Exercise —
Return exactly those lines of the material below that fall between the line holding "(** [str.isspace] on" and the line holding "lower-case ASCII words. *)", inclusive.

Supplied records —
(** * Yoga pose image generator: a shallow embedding of [main.py]

    The script reads pose rows from a spreadsheet, builds a prompt per row,
    asks one of three image providers for an image, uploads the image to a
    file store and writes an image formula back into the sheet.

    Python [str] values are modelled by [string]; each character stands for
    one code point below 256.  Python [int] values are modelled by [Z].
    Everything the script does to the outside (logging, sleeping, HTTP and
    Google API requests) is recorded in a trace; what the outside answers is
    given by a [World], a family of functions of the trace so far. *)

From Stdlib Require Import ZArith Ascii DecimalString.
From Stdlib Require DecimalZ.
From stdpp Require Import gmap strings list fin_maps.

Local Open Scope Z_scope.
Local Open Scope nat_scope.

(** ** Python strings *)

Module PyStr.

Definition is_empty (s : string) : bool :=
  match s with EmptyString => true | String _ _ => false end.

(** Truth value of a [str]: only the empty string is false. *)
Definition truthy (s : string) : bool := negb (is_empty s).

Definition space : ascii := ascii_of_nat 32.
Definition dquote : ascii := ascii_of_nat 34.

Fixpoint spaces (n : nat) : string :=
  match n with
  | O => EmptyString
  | S k => String space (spaces k)
  end.

(** [str.isspace] on the code points below 256. *)
Definition isspace (c : ascii) : bool :=
  let n := nat_of_ascii c in
  ((9 <=? n) && (n <=? 13)) || ((28 <=? n) && (n <=? 32))
  || (n =? 133) || (n =? 160).

(** [str.lower] on the code points below 256: A-Z and the accented
    capitals of Latin-1 (192-222 but for the multiplication sign 215). *)
Definition lower_char (c : ascii) : ascii :=
  let n := nat_of_ascii c in
  if ((65 <=? n) && (n <=? 90))
     || ((192 <=? n) && (n <=? 222) && negb (n =? 215))
  then ascii_of_nat (n + 32) else c.

(** [str.upper] on the ASCII letters.  The script applies it to the
    provider name only, which the argument parser restricts to three
    lower-case ASCII words. *)
Definition upper_char (c : ascii) : ascii :=
  let n := nat_of_ascii c in
  if (97 <=? n) && (n <=? 122) then ascii_of_nat (n - 32) else c.

Fixpoint map_chars (f : ascii -> ascii) (s : string) : string :=
  match s with
  | EmptyString => EmptyString
  | String c r => String (f c) (map_chars f r)
  end.

Definition lower : string -> string := map_chars lower_char.
Definition upper : string -> string := map_chars upper_char.

(** [s.replace(old, new)] for a non-empty [old]: scan from the left; where
    [old] starts, emit [new] and skip the characters of [old]; elsewhere
    copy one character.  [skip] counts the characters of a match still to
    be dropped. *)
Fixpoint replace_scan (old new : string) (skip : nat) (s : string) : string :=
  match s with
  | EmptyString => EmptyString
  | String c r =>
      match skip with
      | S k => replace_scan old new k r
      | O =>
          if String.prefix old s
          then new +:+ replace_scan old new (String.length old - 1) r
          else String c (replace_scan old new 0 r)
      end
  end.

Exercise solution —
(** [str.isspace] on the code points below 256. *)
Definition isspace (c : ascii) : bool :=
  let n := nat_of_ascii c in
  ((9 <=? n) && (n <=? 13)) || ((28 <=? n) && (n <=? 32))
  || (n =? 133) || (n =? 160).

(** [str.lower] on the code points below 256: A-Z and the accented
    capitals of Latin-1 (192-222 but for the multiplication sign 215). *)
Definition lower_char (c : ascii) : ascii :=
  let n := nat_of_ascii c in
  if ((65 <=? n) && (n <=? 90))
     || ((192 <=? n) && (n <=? 222) && negb (n =? 215))
  then ascii_of_nat (n + 32) else c.

(** [str.upper] on the ASCII letters.  The script applies it to the
    provider name only, which the argument parser restricts to three
    lower-case ASCII words. *)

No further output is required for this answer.